Administrator prompt
Draft talking points for a principal meeting with staff about attendance concerns. Keep the tone steady and professional. Include the main message, likely questions, and calm responses.
S
For Support Staff
Useful for teacher aides, counselors, psychologists, social workers, intervention staff, and office teams who need clear, practical language.
14 Turn routines and responsibilities into checklists for aides and support staff.

When work happens in steps, a checklist is usually better than a paragraph.

Support staff prompt
Turn these classroom support responsibilities into a daily checklist for a teacher aide. Use short action steps and group them into arrival, class time, transitions, and dismissal.
15 Draft clear family communication for counseling, attendance, or student support.

Plain language matters most when families are already juggling a lot.

Support staff prompt
Rewrite this attendance outreach message for families in plain language. Keep it brief, respectful, and easy to understand on a phone screen.
16 Organize de identified notes into a neutral summary.

This can help counselors, psychologists, and social workers clean up rough notes before they revise them professionally.

Support staff prompt
Using de identified notes only, organize this into a neutral summary with: presenting concern, supports discussed, action steps, and follow up needed. Keep the tone factual and professional.
17 Create scripts and question sets for meetings.
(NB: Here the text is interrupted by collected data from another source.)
(** The child the loop of [DeQueueEvent] compares with. *)
Lemma smaller_child s k :
  wf s -> (1 <= k)%nat -> (2 * k <= nqueue s)%nat ->
  exists l c, (if (2 * k <? nqueue s)%nat then Larger s (2 * k) (2 * k + 1) else mret false) = Ret l /\
    c = (if (l : bool) then 2 * k + 1 else 2 * k)%nat /\ (2 <= c <= nqueue s)%nat /\ (c / 2)%nat = k /\
    forall m, (2 <= m <= nqueue s)%nat -> (m / 2)%nat = k -> keys s c <= keys s m.
Proof.
  intros Hw Hk Hn. half (2 * k)%nat. half (2 * k + 1)%nat.
  assert (forall m, (m / 2)%nat = k -> m = (2 * k)%nat \/ m = (2 * k + 1)%nat) as Hch by (intros m ?; half m; lia).
  destruct (Nat.ltb_spec (2 * k) (nqueue s)).
  - rewrite Larger_spec by (done || lia). do 2 eexists. split; [done|]. split; [done|].
    destruct (Z.ltb_spec (keys s (2 * k + 1)) (keys s (2 * k))).
    all: split_and!; [lia..|]; intros m ? [-> | ->]%Hch; lia.
  - exists false, (2 * k)%nat. split_and!; [done|done|lia..|]. intros m ? [-> | ->]%Hch; lia.
Qed.

Lemma sink_spec fuel : forall s k,
  wf s -> (1 <= k)%nat -> (nqueue s < k + fuel)%nat ->
  exists s', sink fuel s k = Ret s' /\ reordered s s' /\ (heap_below (keys s) (nqueue s) k -> heap (keys s') (nqueue s)).
Proof.
  induction fuel as [|fuel IH]; intros s k Hw Hk Hf.
  { exists s. split_and!; [done|by apply reordered_refl|]. intros Hb. eapply sink_done; [done|]. intros m ? ?. half m. lia. }
  cbn [sink]. destruct (Nat.ltb_spec (nqueue s) (2 * k)) as [H1|H1].
  { exists s. split_and!; [done|by apply reordered_refl|]. intros Hb. eapply sink_done; [done|]. intros m ? ?. half m. lia. }
  destruct (smaller_child s k) as (l & c & -> & -> & Hc & Hck & Hmin); [done..|].
  set (c := if l then _ else _) in *. cbn [mbind outcome_bind]. fold c. half c.
  rewrite Larger_spec by (done || lia). cbn [mbind outcome_bind]. destruct (Z.ltb_spec (keys s c) (keys s k)) as [Hlt|Hge]; cbn [negb].
  2: { exists s. split_and!; [done|by apply reordered_refl|]. intros Hb. eapply sink_done; [done|].
       intros m Hm1 Hm2. specialize (Hmin m Hm1 Hm2). lia. }
  destruct (Exchange_keys s k c) as (s1 & -> & R1 & K1); [done|lia..|]. cbn [mbind outcome_bind].
  pose proof (reordered_n _ _ R1) as Hn. destruct (IH s1 c) as (s2 & E2 & R2 & H2); [apply R1|lia..|].
  exists s2. rewrite Hn in H2. split_and!; [done|by eapply reordered_trans|]. intros Hb. apply H2.
  eapply heap_below_ext; [intros; symmetry; apply K1|]. by apply sink_step.
Qed.

(** ** The operations of the queue *)

(** The array has [maxqueue + 1] cells, the first of which is not used. *)
Record inv (s : Sched) : Prop := {
  inv_wf : wf s; inv_heap : heap (keys s) (nqueue s); inv_room : Z.of_nat (nqueue s) <= maxqueue s }.

(** The state after the new event is stored behind the last one. *)
Definition appended (s : Sched) (a : Z) (e : Event) (mx : Z) : Sched :=
  with_queue (with_events s (<[a := set_qid (Z.of_nat (S (nqueue s))) e]> (events s))) (queue s ++ [a]) mx.

Lemma appended_wf s a e mx : wf s -> events s !! a = Some e -> qid e = 0 -> timed e -> wf (appended s a e mx).
Proof.
  intros Hw Ha Hq Ht. assert (forall i, queue s !! i <> Some a) as Hnew.
  { intros i Hi. destruct (wf_queued s Hw i a Hi) as (e' & He' & Hq' & _). rewrite Ha in He'. injection He' as <-. lia. }
  split; cbn [queue events appended with_queue with_events].
  - intros i b. destruct (decide (i < nqueue s)%nat) as [Hi|Hi].
    + rewrite lookup_app_l by done. intros Hb. rewrite lookup_insert_ne by (intros <-; by eapply Hnew). by apply wf_queued.
    + rewrite lookup_app_r by (unfold nqueue in Hi; lia). intros [Ei <-]%list_lookup_singleton_Some. rewrite lookup_insert_eq.
      eexists. split_and!; [done| |done]. cbn [qid set_qid]. unfold nqueue in *. lia.
  - intros b f. destruct (decide (b = a)) as [->|Hne].
    + rewrite lookup_insert_eq. intros [= <-]. right. cbn [qid set_qid]. split; [lia|].
      rewrite lookup_app_r by (unfold nqueue; lia). unfold nqueue. by replace (Z.to_nat _ - _)%nat with 0%nat by lia.
    + rewrite lookup_insert_ne by done. intros [?|[? Hf]]%(wf_position s Hw); [by left|right]. split; [done|]. by apply lookup_app_l_Some.
Qed.

Lemma set_qid_same s a e q b :
  events s !! a = Some e -> set_qid 0 <$> <[a := set_qid q e]> (events s) !! b = set_qid 0 <$> events s !! b.
Proof. intros Ha. destruct (decide (b = a)) as [->|]; [by rewrite lookup_insert_eq, Ha|by rewrite lookup_insert_ne]. Qed.

Lemma appended_same s a e mx : events s !! a = Some e -> same_but_qid s (appended s a e mx).
Proof. intros Ha. split_and!; try done. intros b. by apply set_qid_same. Qed.

Lemma appended_heap s a e mx :
  events s !! a = Some e -> heap (keys s) (nqueue s) -> heap_above (keys (appended s a e mx)) (S (nqueue s)) (S (nqueue s)).
Proof.
  intros Ha Hh. assert (forall m, (m <= nqueue s)%nat -> keys (appended s a e mx) m = keys s m) as Hold.
  { intros [|m] Hm; [done|]. unfold keys, nqueue in *. cbn [queue appended with_queue]. rewrite lookup_app_l by lia.
    case_match; [by apply same_but_qid_key, appended_same|done]. }
  split; intros m Hm ?; half m; [|lia]. rewrite !Hold by lia. apply Hh. lia.
Qed.
(* ===== verification/UrlSpaceMap.v ===== *)
(** * UrlSpaceMap: the URL space as a table.

    The abstract specification of nsd/urlspace.c is a map from a filter and a path
    (the method and the parts of the URL) to a node, with the list of the channels in
    the order of use.  The theorems show that every sequence of operations on the
    tries, their indexes and the memory computes what the table computes, and draw the
    consequences for the data that is found. *)

From S2P Require Import Prelude Index Sockaddr UrlSpace.

(** ** Lemmas on strings and indexes *)

Definition nz (s : list Z) : Prop := Forall (fun c => c <> 0) s.

Lemma strcmp_eq s t : nz s -> nz t -> strcmp s t = 0 -> s = t.
Proof.
  intros Hs. revert t. induction Hs as [|x s Hx Hs IH]; intros [|y t] Ht; cbn; try done.
  - apply Forall_cons in Ht as [? _]. lia.
  - lia.
  - apply Forall_cons in Ht as [? Ht]. destruct (Z.eqb_spec x y) as [->|]; [|lia].
    destruct (Z.eqb_spec y 0); [done|]. intros. f_equal. by apply IH.
Qed.

Lemma strcmp_refl s : strcmp s s = 0.
Proof. induction s as [|x s IH]; cbn; [done|]. rewrite Z.eqb_refl. by destruct (x =? 0). Qed.

(** The orders of branches and channels are those of their strings. *)
Lemma CmpOrder_by {A B} (f : A -> B) (cmp : B -> B -> Z) `{!CmpOrder cmp} : CmpOrder (fun x y => cmp (f x) (f y)).
Proof. split; intros; [apply cmp_sym|by eapply cmp_trans]. Qed.

Lemma KeyOrder_by {A B} (f : A -> B) (cmp : B -> B -> Z) `{!CmpOrder cmp} :
  KeyOrder (fun x y => cmp (f x) (f y)) (fun k x => cmp k (f x)).
Proof. pose proof (CmpOrder_KeyOrder cmp) as [H1 H2]. split; intros; [by eapply H1|by eapply H2]. Qed.

#[export] Instance CmpBranches_order : CmpOrder CmpBranches := CmpOrder_by word strcmp.
#[export] Instance CmpKeyWithBranch_order : KeyOrder CmpBranches CmpKeyWithBranch := KeyOrder_by word strcmp.
#[export] Instance CmpChannelsAsStrings_order : CmpOrder CmpChannelsAsStrings := CmpOrder_by filter strcmp.
#[export] Instance CmpKeyWithChannel_order : KeyOrder CmpChannelsAsStrings CmpKeyWithChannelAsStrings :=
  KeyOrder_by filter strcmp.

Lemma repr_el {A} (ix : Ns_Index A) l i x : repr ix l -> l !! i = Some x -> Ns_IndexEl ix (Z.of_nat i) = Some x.
Proof. intros (Hc & _) Hx. unfold Ns_IndexEl. rewrite (cells_cell _ l) by (done || by eapply lookup_lt_Some). done. Qed.

Lemma repr_list {A} (ix : Ns_Index A) l : repr ix l -> index_list ix = Some l.
Proof.
  intros Hr. pose proof Hr as (_ & Hn & _). unfold index_list. rewrite Hn. apply mapM_Some_2.
  unfold seqZ. rewrite Nat2Z.id. apply Forall2_lookup. intros i. rewrite list_lookup_fmap.
  destruct (decide (i < length l)%nat) as [Hi|Hi].
  - destruct (lookup_lt_is_Some_2 l i Hi) as [x Hx]. rewrite lookup_seq_lt, Hx by done. cbn. constructor.
    rewrite Z.add_0_r. by apply repr_el with l.
  - rewrite lookup_seq_ge, (lookup_ge_None_2 l i) by lia. constructor.
Qed.

Lemma below_length (l : list nat) N : NoDup l -> (forall x, x ∈ l -> (x < N)%nat) -> (length l <= N)%nat.
Proof.
  intros Hn Hl. rewrite <- (length_seq N 0). apply submseteq_length, NoDup_submseteq; [done|].
  intros x Hx. apply elem_of_seq. specialize (Hl x Hx). lia.
Qed.

(** ** The abstract specification *)

Module table.

Record Node := mkNode {
  inherit : option Z;
  noinherit : option Z;
  delInherit : option Z;
  delNoInherit : option Z;
  specs : list Spec
}.

Definition empty_node : Node := mkNode None None None None [].

(** A filter and a path. *)
Abbreviation Key := (list Z * list (list Z))%type.

(** [use] are the filters with the flags of their channels, in the order in which
    they are tried. *)
Record Table := mkTable {
  use : list (list Z * Z);
  nodes : gmap Key Node;
  freed : list Freed
}.

Definition spec_frees (l : list Spec) : list Freed :=
  concat ((fun s => call_free (dataFreeProc s) (Some (spec_data s)) ++ [FreeSpec (spec s)]) <$> l).

Definition node_frees (nd : Node) : list Freed :=
  call_free (delNoInherit nd) (noinherit nd) ++ call_free (delInherit nd) (inherit nd) ++ spec_frees (specs nd).

(** Registering: the old data is freed unless it is to be kept. *)
Definition replaced (nd : option Node) (fl : Z) (contextSpec : option ContextSpec) : list Freed :=
  match nd with
  | None => []
  | Some nd =>
      if has fl NS_OP_NODELETE then []
      else if has fl NS_OP_NOINHERIT then call_free (delNoInherit nd) (noinherit nd)
      else match contextSpec with None => call_free (delInherit nd) (inherit nd) | Some _ => [] end
  end.

Definition add (nd : Node) (data fl : Z) (del : option Z) (contextSpec : option ContextSpec) : Node :=
  if has fl NS_OP_NOINHERIT then mkNode (inherit nd) (Some data) (delInherit nd) del (specs nd)
  else
    match contextSpec with
    | None => mkNode (Some data) (noinherit nd) del (delNoInherit nd) (specs nd)
    | Some s => mkNode (inherit nd) (noinherit nd) (delInherit nd) (delNoInherit nd)
                  (index_insert CmpSpecs (specs nd) (mkSpec s data del))
    end.

Definition set_node (k : Key) (data fl : Z) (del : option Z) (contextSpec : option ContextSpec) (T : Table) : Table :=
  let old := nodes T !! k in
  mkTable (use T) (<[k := add (default empty_node old) data fl del contextSpec]> (nodes T))
    (freed T ++ replaced old fl contextSpec).

Definition remove (nd : Node) (fl : Z) : Node :=
  let nd := if has fl NS_OP_NOINHERIT then mkNode (inherit nd) None (delInherit nd) None (specs nd)
            else mkNode None (noinherit nd) None (delNoInherit nd) (specs nd) in
  if has fl NS_OP_ALLCONSTRAINTS
  then mkNode (inherit nd) (noinherit nd) (delInherit nd) (delNoInherit nd) [] else nd.

Definition removed (nd : Node) (fl : Z) : list Freed :=
  (if has fl NS_OP_NODELETE then []
   else if has fl NS_OP_NOINHERIT then call_free (delNoInherit nd) (noinherit nd)
   else call_free (delInherit nd) (inherit nd)) ++
  (if has fl NS_OP_ALLCONSTRAINTS then spec_frees (specs nd) else []).

Definition exact (nd : Node) (fl : Z) : option Z := if has fl NS_OP_NOINHERIT then noinherit nd else inherit nd.

Definition delete_node (k : Key) (fl : Z) (T : Table) : Table :=
  match nodes T !! k with
  | None => T
  | Some nd => mkTable (use T) (<[k := remove nd fl]> (nodes T)) (freed T ++ removed nd fl)
  end.

(** The nodes at and below a key. *)
Definition below (k x : Key) : Prop := x.1 = k.1 /\ k.2 `prefix_of` x.2.
#[global] Instance below_dec k x : Decision (below k x).
Proof. unfold below. apply _. Defined.

Definition frees_of (m : gmap Key Node) : list Freed := concat ((fun x => node_frees x.2) <$> map_to_list m).

Definition trunc (k : Key) (T : Table) : Table :=
  mkTable (use T) (base.filter (fun x => ~ below k x.1) (nodes T))
    (freed T ++ frees_of (base.filter (fun x => below k x.1) (nodes T))).

(** ** Operations on the whole table *)

Section Channels.
Variable StringMatch : list Z -> list Z -> bool.

(** The order of use of two filters. *)
Definition CmpUse (l r : list Z * Z) : Z :=
  CmpChannels StringMatch (mkChannel l.1 0 l.2) (mkChannel r.1 0 r.2).

Definition with_channel (fil : list Z) (fl : Z) (T : Table) : Table :=
  if bool_decide (fil ∈ (use T).*1) then T
  else mkTable (index_insert CmpUse (use T) (fil, fl)) (nodes T) (freed T).

End Channels.

(** The words of a sequence up to its end. *)
Fixpoint path_of (seq : list (list Z)) : list (list Z) :=
  match seq with
  | [] | [] :: _ => []
  | w :: seq => w :: path_of seq
  end.

(** The key a sequence is registered under. *)
Definition key_of (ws : list (list Z)) : Key := let '(fil, ws) := split_filter ws in (fil, path_of ws).

Definition register (StringMatch : list Z -> list Z -> bool) (ws : list (list Z)) (data fl : Z) (del : option Z)
    (contextSpec : option ContextSpec) (T : Table) : Table :=
  set_node (key_of ws) data fl del contextSpec (with_channel StringMatch (key_of ws).1 fl T).

(** The data of a node for a request. *)
Definition data_of (proc : ContextSpec -> Context -> bool) (nd : Node) (end_ : bool) (context : option Context) : option Z :=
  match end_, noinherit nd with
  | true, Some d => Some d
  | _, _ =>
      match context with
      | None => inherit nd
      | Some ctx =>
          match List.find (fun s => proc (spec s) ctx) (specs nd) with
          | Some s => Some (spec_data s)
          | None => inherit nd
          end
      end
  end.
(** A new structure. *)
Lemma alloc_ok f p r s regs tab run : Bal f s regs -> heap s !! p = None -> refcnt r = 1 -> f p = 0 ->
  Bal (fun q => f q + one p q) (mkProcs (<[p := r]> (heap s)) tab run (called s)) (regs ++ delete_call r).
Proof.
  intros [Hc Hl Hd] Hp Hr Hf. split; cbn [heap called].
  - intros q r' Hq. apply lookup_insert_Some in Hq as [[<- <-]|[Hne Hq]]; [rewrite one_same; lia|].
    rewrite one_other by done. destruct (Hc q r' Hq). lia.
  - intros q Hq. apply lookup_insert_is_Some'. destruct (decide (p = q)) as [<-|Hne]; [by left|]. rewrite one_other in Hq by done. right. apply Hl. lia.
  - rewrite pending_insert, Hd by done. solve_Permutation.
Qed.

Lemma bal_ext f g s s' regs : Bal f s regs -> heap s' = heap s -> called s' = called s -> (forall q, f q = g q) -> Bal g s' regs.
Proof. intros [Hc Hl Hd] Eh Ec Hfg. split; rewrite ?Eh, ?Ec; [|intros q; rewrite <- Hfg; auto|done]. intros q r Hq. rewrite <- Hfg. auto. Qed.

Lemma table_has m k p : m !! k = Some p -> (0 < in_table p m)%nat.
Proof. intros Hk. rewrite (in_table_delete m k p p Hk), Nat.eqb_refl. lia. Qed.

Lemma run_has l p : p ∈ l -> (0 < in_run p l)%nat.
Proof. intros Hp. rewrite (in_run_remove l p p Hp), Nat.eqb_refl. lia. Qed.

Lemma register_inv p m pro pr del a s regs : Inv s regs -> heap s !! p = None ->
  exists s', Ns_RegisterProxyRequest p m pro pr del a s = Some s' /\ Inv s' (regs ++ match del with Some d => [(d, a)] | None => [] end).
Proof.
  intros HI Hp. assert (H0 : refs p s = 0) by (destruct (Z.lt_trichotomy (refs p s) 0) as [?|[?|Hpos]]; [unfold refs in *; lia|done|]; destruct (bal_live _ _ _ HI p Hpos); congruence).
  pose proof (alloc_ok _ p (mkReg pr del a 1) s regs (proxy s) (running s) HI Hp eq_refl H0) as HA.
  unfold Ns_RegisterProxyRequest. cbn [proxy]. destruct (proxy s !! (m ++ pro)) as [old|] eqn:Eo.
  - pose proof (table_has _ _ _ Eo) as Ht. destruct (decr_ok _ old _ _ HA) as (s' & E & Epr & Erun & HB); [unfold refs, one; destruct (Nat.eqb p old); lia|].
    rewrite E. cbn [mbind option_bind]. eexists. split; [done|]. eapply bal_ext; [exact HB|done|done|]. intros q. unfold refs, one. cbn [proxy running] in *.
    rewrite Epr, Erun. rewrite <- insert_delete_eq, in_table_insert by apply lookup_delete_eq. rewrite (in_table_delete _ _ _ q Eo).
    destruct (Nat.eqb p q), (Nat.eqb old q); lia.
  - cbn [mbind option_bind]. eexists. split; [done|]. eapply bal_ext; [exact HA|done|done|]. intros q. unfold refs, one. cbn [proxy running].
    rewrite in_table_insert by done. destruct (Nat.eqb p q); lia.
Qed.

Lemma unregister_inv m pro s regs : Inv s regs -> exists s', Ns_UnRegisterProxyRequest m pro s = Some s' /\ Inv s' regs.
Proof.
  intros HI. unfold Ns_UnRegisterProxyRequest. destruct (proxy s !! (m ++ pro)) as [old|] eqn:Eo; [|by eexists].
  pose proof (table_has _ _ _ Eo) as Ht. destruct (decr_ok _ old _ _ HI) as (s' & E & Epr & Erun & HB); [unfold refs; lia|].
  rewrite E. cbn [mbind option_bind]. eexists. split; [done|]. eapply bal_ext; [exact HB|done|done|]. intros q. unfold refs, one. cbn [proxy running].
  rewrite Epr, Erun, (in_table_delete _ _ _ q Eo). destruct (Nat.eqb old q); lia.
Qed.

Lemma begin_inv m pro s regs : Inv s regs -> exists s', proxy_begin m pro s = Some s' /\ Inv s' regs.
Proof.
  intros HI. unfold proxy_begin. destruct (proxy s !! (m ++ pro)) as [p|] eqn:Eo; [|by eexists].
  pose proof (table_has _ _ _ Eo) as Ht. destruct (bal_live _ _ _ HI p) as [r Hr]; [unfold refs; lia|]. rewrite Hr. cbn [mbind option_bind]. eexists. split; [done|].
  eapply bal_ext; [exact (incr_ok _ p r s regs (proxy s) (p :: running s) HI Hr)|done|done|]. intros q. unfold refs, one, in_run. cbn.
  destruct (Nat.eqb_spec p q), (Nat.eq_dec p q); lia.
Qed.

Lemma end_inv p s regs : Inv s regs -> p ∈ running s -> exists s', proxy_end p s = Some s' /\ Inv s' regs.
Proof.
  intros HI Hp. pose proof (run_has _ _ Hp) as Ht. unfold proxy_end. destruct (decr_ok _ p _ _ HI) as (s' & E & Epr & Erun & HB); [unfold refs; lia|].
  rewrite E. cbn [mbind option_bind]. eexists. split; [done|]. eapply bal_ext; [exact HB|done|done|]. intros q. unfold refs, one. cbn [proxy running].
  rewrite Epr, Erun, (in_run_remove _ _ q Hp). destruct (Nat.eqb p q); lia.
Qed.

(** Every operation that may happen succeeds and keeps the invariant. *)
Lemma exec_inv o s regs : Inv s regs -> may o s ->
  exists s', exec o s = Some s' /\ Inv s' (regs ++ match o with Register _ _ _ _ (Some d) a => [(d, a)] | _ => [] end).
Proof.
  intros HI Hm. destruct o as [p m pro pr del a|m pro|m pro|p]; cbn [exec may] in *; rewrite ?app_nil_r; [|by apply unregister_inv|by apply begin_inv|by apply end_inv].
  by apply register_inv.
Qed.

Lemma reachable_inv s regs : reachable s regs -> Inv s regs.
Proof.
  induction 1 as [|o s s' regs Hr IH Hm He]; [by split|]. destruct (exec_inv o s regs IH Hm) as (s'' & E & HI). rewrite He in E. by injection E as <-.
Qed.

(** C11.  However threads interleave registering, replacing and running procedures for proxy
    requests: no operation touches a structure that was freed; a structure is allocated
    exactly while the table or a running thread refers to it, and its count is the number of
    these references; and of the delete callbacks that were registered, each is either still
    to be called, for an allocated structure, or was called once. *)
Theorem procs_counted s regs o : reachable s regs -> may o s ->
  is_Some (exec o s) /\
  (forall p, is_Some (heap s !! p) <-> p ∈ running s \/ exists key, proxy s !! key = Some p) /\
  (forall p r, heap s !! p = Some r -> refcnt r = refs p s) /\
  regs ≡ₚ pending (heap s) ++ called s.
Proof.
  intros Hr Hm. pose proof (reachable_inv s regs Hr) as HI. destruct (exec_inv o s regs HI Hm) as (s' & E & _). split_and!; [by eexists| |apply HI|apply HI].
  intros p. split.
  - intros [r Hp]. destruct (bal_count _ _ _ HI p r Hp) as [Ec Hpos]. unfold refs in Ec.
    destruct (decide (p ∈ running s)) as [?|Hn]; [by left|]. right. assert (Hz : in_run p (running s) = 0%nat).
    { unfold in_run. apply count_occ_not_In. by rewrite <- list_elem_of_In. }
    destruct (decide (filter (fun kv : list Z * nat => kv.2 = p) (proxy s) = ∅)) as [E0|Hne]; [unfold in_table in Ec; rewrite E0, map_size_empty in Ec; lia|].
    apply map_choose in Hne as (key & q & Hk). apply map_lookup_filter_Some in Hk as [Hk Hq]. cbn in Hq. subst q. by exists key.
  - intros Hp. apply (bal_live _ _ _ HI). unfold refs. destruct Hp as [?%run_has|[key ?%table_has]]; lia.
Qed.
Helpful for counselor check ins, reentry meetings, and family conversations where wording matters.

Support staff prompt
Draft 6 calm, open ended questions for a school counselor meeting with a student returning after an extended absence. Keep the language age appropriate and supportive.
!
Use With Care
AI can help with drafting and organizing. It should not replace professional judgment, district policy, or privacy standards.
18 Do not paste sensitive student, staff, or family information into public tools.

Remove names and identifying details unless a district approved tool and process clearly allow their use.

Good habit: De identify first. Draft second.
19 Use AI to draft language, not to make decisions about people.

Do not let AI determine discipline, mental health conclusions, eligibility, or other professional decisions that require trained human judgment.

Simple rule: AI can help organize your thinking. It should not replace your expertise.
20 Always review for accuracy, tone, and policy alignment before anything is shared.

AI can sound polished and still be wrong. Read every draft before you send, post, or present it.

Check for: dates, names, procedures, compliance language, audience fit, and whether the message actually sounds like your school or office.